A lot of you have asked me for updates on my friend Jackie! because I haven’t written about her since her surgery in January. I have a hard time writing about her. First, because I get really emotional; second (and most importantly), it’s not my place to tell certain parts of her story.
I went up to visit her in San Francisco the weekend before April 7th. I needed to see her. We spent the weekend together, had a few good meals and a walk on the beach, and did a lot of lounging and talking and just being together. It almost sounds like we had a romantic weekend! And we did share a bed, hee. But it was perfect, watching movies, enjoying each other’s company and easy silences.
After Jackie!’s surgery in January, the doctors discovered her brain tumor had progressed to Stage IV (I’m really simplifying all of this). She entered a drug trial in San Francisco and we all hoped it would do its job and prolong her life.
A couple days after I returned to LA, we found out that Jackie!’s tumor was back. And, it is bigger than it was before her last craniotomy. She decided to enroll in a different drug trial that will require another brain surgery that is currently scheduled at 12:45 PDT today. I say scheduled, because as she was waiting for her pre-surgery MRI, she had a seizure. No one knows how this will impact her surgery schedule, but we’re all hoping it will still go off as planned.
In typical Jackie! fashion, she jokingly updated her facebook status that she had her seizure to “keep things interesting.” I’m not going to talk about her strength or positivity because she’ll read this in a few days and punch me in the face for writing it. I know she says she’s putting on a brave face. But you have to have some inner strength for that, and Jackie! has it.

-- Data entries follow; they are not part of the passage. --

(** * useFetchOnScroll: a shallow embedding of [src/useFetchOnScroll.ts]

    The hook resolves the index of the list item that arms the next fetch,
    hands out two ref callbacks that manage [IntersectionObserver] instances,
    and shares one intersection handler between them.

    Conventions of the embedding.
    - A JavaScript [number] is an exact rational, [NaN] or a signed infinity.
      Rounding of IEEE doubles is outside the model: item counts and indices
      are far below 2^53, where the arithmetic used here is exact.  Negative
      zero is identified with zero (the program never divides).
    - A string is a sequence of code units below 256.
    - Mutable cells ([useRef]), the observer objects and the calls of the
      opaque [fetchNext] collaborator live in one [World]; effectful code is
      written in a state monad over it.
    - Function objects have an identity.  A closure is the props of the render
      whose scope it closes over, with the number that identifies it;
      [useCallback] keeps the closure of an earlier render while its
      dependencies are unchanged. *)

From Stdlib Require Import ZArith QArith Qround String Ascii List Bool Lia.
From Stdlib Require Import DecimalString DecimalNat DecimalFacts.
From stdpp Require Import base decidable option list.

Local Open Scope Z_scope.

(** ** The JavaScript runtime pieces the hook relies on *)

Module JS.

Inductive number : Type :=
  | NaN
  | Infinity (negative : bool)
  | Fin (q : Q).

Definition Int (z : Z) : number := Fin (inject_Z z).

(** [a === b] on numbers. *)
Definition strict_eq (a b : number) : bool :=
  match a, b with
  | Fin p, Fin q => Qeq_bool p q
  | Infinity s, Infinity t => Bool.eqb s t
  | _, _ => false
  end.

(** [a === b] where [a] is [number | null]: [null] equals no number. *)
Definition strict_eq_nullable (a : option number) (b : number) : bool :=
  match a with
  | Some x => strict_eq x b
  | None => false
  end.

(** [Object.is(a, b)] on numbers, by which React compares dependencies:
    unlike [===] it holds of [NaN] and [NaN]. *)
Definition same_value (a b : number) : bool :=
  match a, b with
  | NaN, NaN => true
  | _, _ => strict_eq a b
  end.

(** ToBoolean on a number: [0] and [NaN] are falsy. *)
Definition truthy (a : number) : bool :=
  match a with
  | NaN => false
  | Infinity _ => true
  | Fin q => negb (Qeq_bool q 0)
  end.

(** ToBoolean on [number | undefined]. *)
Definition truthy_opt (a : option number) : bool :=
  match a with
  | Some x => truthy x
  | None => false
  end.

(** ToBoolean on a string: only the empty string is falsy. *)
Definition truthy_string (s : string) : bool :=
  match s with
  | EmptyString => false
  | String _ _ => true
  end.

Definition Qneg_b (q : Q) : bool := Z.ltb (Qnum q) 0.

(** [a - b]. *)
Definition sub (a b : number) : number :=
  match a, b with
  | NaN, _ | _, NaN => NaN
  | Infinity s, Infinity t => if Bool.eqb s t then NaN else Infinity s
  | Infinity s, Fin _ => Infinity s
  | Fin _, Infinity t => Infinity (negb t)
  | Fin p, Fin q => Fin (p - q)
  end.

(** [a * b]. *)
Definition mul (a b : number) : number :=
  match a, b with
  | NaN, _ | _, NaN => NaN
  | Infinity s, Infinity t => Infinity (xorb s t)
  | Infinity s, Fin q | Fin q, Infinity s =>
      if Qeq_bool q 0 then NaN else Infinity (xorb s (Qneg_b q))
  | Fin p, Fin q => Fin (p * q)
  end.

(** [Math.floor]. *)
Definition Math_floor (a : number) : number :=
  match a with
  | Fin q => Int (Qfloor q)
  | other => other
  end.

(** *** [parseInt(string)] with the radix left out (ECMA-262, 19.2.5) *)

Definition code (c : ascii) : Z := Z.of_N (N_of_ascii c).

(** White space and line terminators below 256. *)
Definition is_white_space (c : ascii) : bool :=
  let n := code c in
  ((9 <=? n) && (n <=? 13)) || (n =? 32) || (n =? 160).

Fixpoint trim_start (s : string) : string :=
  match s with
  | String c rest => if is_white_space c then trim_start rest else s
  | EmptyString => EmptyString
  end.

(** The value of [c] as a digit of the given radix, if it is one. *)
Definition digit_value (radix : Z) (c : ascii) : option Z :=
  let n := code c in
  let v :=
    if (48 <=? n) && (n <=? 57) then Some (n - 48)
    else if (97 <=? n) && (n <=? 122) then Some (n - 87)
    else if (65 <=? n) && (n <=? 90) then Some (n - 55)
    else None in
  match v with
  | Some d => if d <? radix then Some d else None
  | None => None
  end.

(** The longest prefix of radix digits, as a mathematical integer;
    [acc] is [None] as long as no digit was read. *)
Fixpoint parse_digits (radix : Z) (s : string) (acc : option Z) : option Z :=
  match s with
  | String c rest =>
      match digit_value radix c with
      | Some d =>
          parse_digits radix rest
            (Some (match acc with Some a => a * radix + d | None => d end))
      | None => acc
      end
  | EmptyString => acc
  end.

Definition parseInt (input : string) : number :=
  let s := trim_start input in
  let '(sign, s) :=
    match s with
    | String "-" rest => (-1, rest)
    | String "+" rest => (1, rest)
    | _ => (1, s)
    end in
  let '(radix, s) :=
    match s with
    | String "0" (String "x" rest) => (16, rest)
    | String "0" (String "X" rest) => (16, rest)
    | _ => (10, s)
    end in
  match parse_digits radix s None with
  | Some m => Int (sign * m)
  | None => NaN
  end.

(** ToString on [string | null], as [parseInt] applies it to its argument. *)
Definition ToString (v : option string) : string :=
  match v with
  | Some s => s
  | None => "null"
  end.

End JS.

Import JS.

(** ** The DOM side: elements and intersection entries *)

Record Element : Type := {
  node_id : nat;
  attributes : list (string * string);
}.

Fixpoint lookup_attribute (name : string) (l : list (string * string))
  : option string :=
  match l with
  | (k, v) :: rest => if String.eqb k name then Some v else lookup_attribute name rest
  | [] => None
  end.
Lemma num_eqb_sym x y : num_eqb x y = num_eqb y x.
Proof.
  unfold num_eqb. rewrite (num_compare_antisym x y).
  by destruct (num_compare x y) as [[]|].
Qed.

Lemma num_eqb_trans x y z :
  num_eqb x y = true → num_eqb y z = true → num_eqb x z = true.
Proof.
  intros [H1 H2]%num_eqb_leb [H3 H4]%num_eqb_leb.
  apply num_leb_antisym; by eapply num_leb_trans.
Qed.

End OrderFacts.

Section SortFacts.
Context {A : Type} (key : A → number).

Lemma has_NaN_key_false xs : has_NaN_key key xs = false ↔ no_NaN_key key xs.
Proof.
  unfold has_NaN_key, no_NaN_key. rewrite List.Forall_forall. split.
  - intros H x Hx. destruct (is_NaN (key x)) eqn:E; [|done].
    assert (existsb (λ x, is_NaN (key x)) xs = true) as H'
      by (apply existsb_exists; eauto).
    by rewrite H in H'.
  - intros H. destruct (existsb _ xs) eqn:E; [|done].
    apply existsb_exists in E as (x & Hx & Hn). by rewrite (H x Hx) in Hn.
Qed.

Lemma insert_by_key_perm (x : A) (xs : list A) :
  Permutation (x :: xs) (insert_by_key key x xs).
Proof.
  induction xs as [|y ys IH]; cbn; [reflexivity|].
  destruct (num_ltb (key y) (key x)); [|reflexivity].
  rewrite perm_swap. by apply perm_skip.
Qed.

Lemma sort_by_key_perm (xs : list A) : Permutation xs (sort_by_key key xs).
Proof.
  induction xs as [|x xs IH]; cbn; [reflexivity|].
  rewrite <- insert_by_key_perm. by apply perm_skip.
Qed.

Lemma insert_by_key_sorted (x : A) (xs : list A) :
  is_NaN (key x) = false → no_NaN_key key xs →
  StronglySorted (key_le key) xs →
  StronglySorted (key_le key) (insert_by_key key x xs).
Proof.
  intros Hx Hxs Hs. induction Hs as [|y ys Hys IH Hy]; cbn.
  - repeat constructor.
  - apply List.Forall_cons_iff in Hxs as [Hy' Hys'].
    destruct (num_ltb (key y) (key x)) eqn:E.
    + constructor; [by apply IH|].
      rewrite <- insert_by_key_perm.
      constructor; [|exact Hy]. by apply num_ltb_leb.
    + assert (key_le key x y) as Hxy by by apply num_leb_total.
      constructor; [by constructor|].
      constructor; [exact Hxy|].
      eapply List.Forall_impl; [|exact Hy].
      intros z Hz. unfold key_le in *. by eapply num_leb_trans.
Qed.

Lemma sort_by_key_sorted (xs : list A) :
  no_NaN_key key xs → StronglySorted (key_le key) (sort_by_key key xs).
Proof.
  induction xs as [|x xs IH]; cbn; [constructor|].
  intros [Hx Hxs]%List.Forall_cons_iff.
  apply insert_by_key_sorted; [exact Hx| |by apply IH].
  unfold no_NaN_key. by rewrite <- sort_by_key_perm.
Qed.
(** X16: with a token that holds neither a backslash nor whitespace (the
    empty token too), [strip_whitespace] trims nothing: whitespace that
    begins or ends a row becomes the token like any other run, and the
    result holds no whitespace at all. *)
Theorem strip_whitespace_token_not_trimmed : forall token col,
  plain token ->
  forallb (fun c => negb (Re.is_space c)) token = true ->
  CleanseText.strip_whitespace token col =
  Ok (map (replace_all spaces_at token 0 []) col)
  /\ Forall (fun y => forallb (fun c => negb (Re.is_space c)) y = true)
       (map (replace_all spaces_at token 0 []) col).
Proof.
  intros token col Hp Ht. split.
  - rewrite strip_whitespace_rows by assumption. f_equal.
    apply map_ext. intro x. apply no_space_trim. now apply no_space_replace.
  - apply Forall_map, Forall_forall. intros x _. now apply no_space_replace.
Qed.

Lemma strip_whitespace_token_not_trimmed_example :
  (plain (py "_") /\ forallb (fun c => negb (Re.is_space c)) (py "_") = true)
  /\ (CleanseText.strip_whitespace (py "_") [py "  a   b  "] =
      Ok (map (replace_all spaces_at (py "_") 0 []) [py "  a   b  "])
      /\ Forall (fun y => forallb (fun c => negb (Re.is_space c)) y = true)
           (map (replace_all spaces_at (py "_") 0 []) [py "  a   b  "])).
Proof.
  assert (P : plain (py "_")) by (apply plain_one; discriminate).
  split; [split; [exact P | reflexivity]|].
  apply (@strip_whitespace_token_not_trimmed (py "_") [py "  a   b  "] P).
  reflexivity.
Defined.

Lemma strip_whitespace_token_value :
  CleanseText.strip_whitespace (py "_") [py "  a   b  "] = Ok [py "_a_b_"].
Proof. vm_compute. reflexivity. Qed.

Lemma spaces_at_cons : forall bef c x,
  spaces_at bef (c :: x) =
  if Re.is_space c then Some (S (span Re.is_space x)) else None.
Proof.
  intros bef c x. unfold spaces_at. cbn [span].
  destruct (Re.is_space c); reflexivity.
Qed.

Lemma collapse_runs : forall x bef,
  replace_all spaces_at [32%N] (span Re.is_space x) bef x = collapse true x
  /\ replace_all spaces_at [32%N] 0 bef x = collapse false x.
Proof.
  induction x as [|c x IH]; intro bef; [split; reflexivity|].
  destruct (IH (c :: bef)) as [IHa IHb].
  cbn [span replace_all collapse]. rewrite spaces_at_cons.
  destruct (Re.is_space c) eqn:Hc; cbn [app].
  - replace (S (span Re.is_space x) - 1) with (span Re.is_space x) by lia.
    now rewrite IHa.
  - now rewrite IHb.
Qed.

Lemma collapse_head : forall x, span Re.is_space (collapse true x) = 0.
Proof.
  induction x as [|c x IH]; [reflexivity|]. cbn [collapse].
  destruct (Re.is_space c) eqn:Hc; [exact IH|]. cbn [span]. now rewrite Hc.
Qed.

Lemma collapse_skip : forall x,
  collapse true x = collapse false (skipn (span Re.is_space x) x).
Proof.
  induction x as [|c x IH]; [reflexivity|]. cbn [collapse span].
  destruct (Re.is_space c) eqn:Hc; [exact IH|].
  cbn [skipn collapse]. now rewrite Hc.
Qed.
(** * Bitbucket Server collector helpers: a shallow embedding

    The Go file of package [tasks] that holds the shared helpers of the
    Bitbucket Server collectors (query builders, response decoders, seed
    iterators, status classification) is embedded function by function.
    Go values keep their shape: [int] is a 64-bit signed integer carried by
    [Z] with its wrap-around written out, [url.Values] is a finite map from
    keys to lists of values, a function returning [(T, errors.Error)] returns
    a pair whose second component is [option Error], and a run-time panic is
    an explicit outcome. *)

From Stdlib Require Import ZArith String Ascii List Lia DecimalString.
From Stdlib Require DecimalZ.
From stdpp Require Import gmap strings list.

Local Open Scope string_scope.
Local Open Scope Z_scope.

(** ** Outcomes, integers, errors *)

(** A Go call either returns or panics. *)
Inductive Outcome (A : Type) : Type :=
| Returns (a : A)
| Panics (msg : string).
Arguments Returns {A} a.
Arguments Panics {A} msg.

Definition obind {A B} (o : Outcome A) (k : A -> Outcome B) : Outcome B :=
  match o with
  | Returns a => k a
  | Panics m => Panics m
  end.

Module GoInt.
(** Go's [int] on a 64-bit platform. *)
Definition min_int : Z := - 2 ^ 63.
Definition max_int : Z := 2 ^ 63 - 1.
Definition in_range (z : Z) : Prop := min_int <= z <= max_int.
Definition wrap (z : Z) : Z := (z + 2 ^ 63) mod 2 ^ 64 - 2 ^ 63.
Lemma worker_with_object main_func args kwargs backend dist_url dist_params
    return_save_file timeout (w : World Val) :
  truthy dist_params = true ->
  default_distributed_worker main_func args kwargs backend dist_url dist_params
    return_save_file timeout w
  = with_ (enable_dist_process_groups backend dist_url dist_params
             (default DEFAULT_TIMEOUT timeout))
      (fun _ =>
         p ← lift (params_of dist_params);
         call (save_return_deco return_save_file (DistributedParams.global_rank p)
                 main_func) args kwargs) w.
Proof.
  intros Htruthy. unfold default_distributed_worker. rewrite Htruthy.
  by rewrite (bind_ok _ _ w dist_params w).
Qed.

(** A backend other than NCCL or Gloo (in any letter case) is refused
    before anything else happens: whatever object is passed as
    [dist_params], the worker raises [AssertionError], the state is
    untouched and the user function is not called. *)
Theorem worker_rejects_unknown_backend main_func args kwargs backend dist_url
    dist_params return_save_file timeout (w : World Val) :
  truthy dist_params = true ->
  str_in (lower backend) ["nccl"; "gloo"] = false ->
  default_distributed_worker main_func args kwargs backend dist_url dist_params
    return_save_file timeout w
  = (Raise AssertionError, w).
Proof.
  intros Htruthy Hbackend. rewrite worker_with_object by done.
  apply with_enter_raises. cbn [enter enable_dist_process_groups].
  by rewrite Hbackend.
Qed.

Lemma worker_rejects_foreign_dist_params_aux main_func args kwargs backend dist_url
    dist_params return_save_file timeout (w : World Val) :
  truthy dist_params = true ->
  params_of dist_params = Raise AttributeError ->
  str_in (lower backend) ["nccl"; "gloo"] = true ->
  default_distributed_worker main_func args kwargs backend dist_url dist_params
    return_save_file timeout w
  = (Raise AttributeError, w).
Proof.
  intros Htruthy Hforeign Hbackend. rewrite worker_with_object by done.
  apply with_enter_raises. cbn [enter enable_dist_process_groups].
  by rewrite Hbackend, Hforeign.
Qed.

(** A truthy [dist_params] that is not a [DistributedParams] (a string or
    a duration that arrived by position) makes the worker raise
    [AttributeError] on a supported backend, before [init_process_group]
    is called and without calling the user function. *)
Theorem worker_rejects_foreign_dist_params main_func args kwargs backend dist_url
    dist_params return_save_file timeout (w : World Val) :
  truthy dist_params = true ->
  (forall p, dist_params <> PyParams p) ->
  str_in (lower backend) ["nccl"; "gloo"] = true ->
  default_distributed_worker main_func args kwargs backend dist_url dist_params
    return_save_file timeout w
  = (Raise AttributeError, w).
Proof.
  intros Htruthy Hforeign Hbackend.
  apply worker_rejects_foreign_dist_params_aux; try done.
  destruct dist_params as [| | |p]; try done. by destruct (Hforeign p).
Qed.

(** When [init_process_group] fails, the worker raises its exception right
    after that call, which used [DEFAULT_TIMEOUT] if no timeout was given:
    no device is selected, no group is created and the user function is
    not called. *)
Theorem worker_init_process_group_fails main_func args kwargs backend dist_url p
    return_save_file timeout (w : World Val) e :
  str_in (lower backend) ["nccl"; "gloo"] = true ->
  init_fault w = Some e ->
  default_distributed_worker main_func args kwargs backend dist_url (PyParams p)
    return_save_file timeout w
  = (Raise e,
     logged (EvInitProcessGroup backend dist_url (DistributedParams.world_size p)
               (DistributedParams.global_rank p) (default DEFAULT_TIMEOUT timeout)) w).
Proof.
  intros Hbackend Hfault. rewrite worker_with_object by done.
  apply with_enter_raises. cbn [enter enable_dist_process_groups params_of].
  rewrite Hbackend.
  destruct w as [slot tr g0 fs env devices now fault]. simpl in Hfault. subst fault.
  reflexivity.
Qed.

I am really a nervous wreck about her surgery, even though I have this warped feeling like I shouldn’t be so amped up about it. But I am, I am consumed with thoughts of her and have been for a week now. I just cannot bear thinking of her recovering from another painful surgery, starting another drug trial, dealing with side effects. I just want her to catch a break. I want her parents and siblings and her approximately 18 million nieces and nephews to all breathe a little easier.
Every time I ask you all to keep Jackie! in your thoughts, hopes, and prayers, you all come through for me in a big way. And I’m going to ask again. For Jackie!, the one that has supported me since the day my OB told me all those years ago that my pregnancy with Maddie wouldn’t last. Please lift her in your hearts and minds, pray if that’s what you do, send positive energy, everything you can, to Jackie! and her family today.
Thank you, from the bottom of my heart.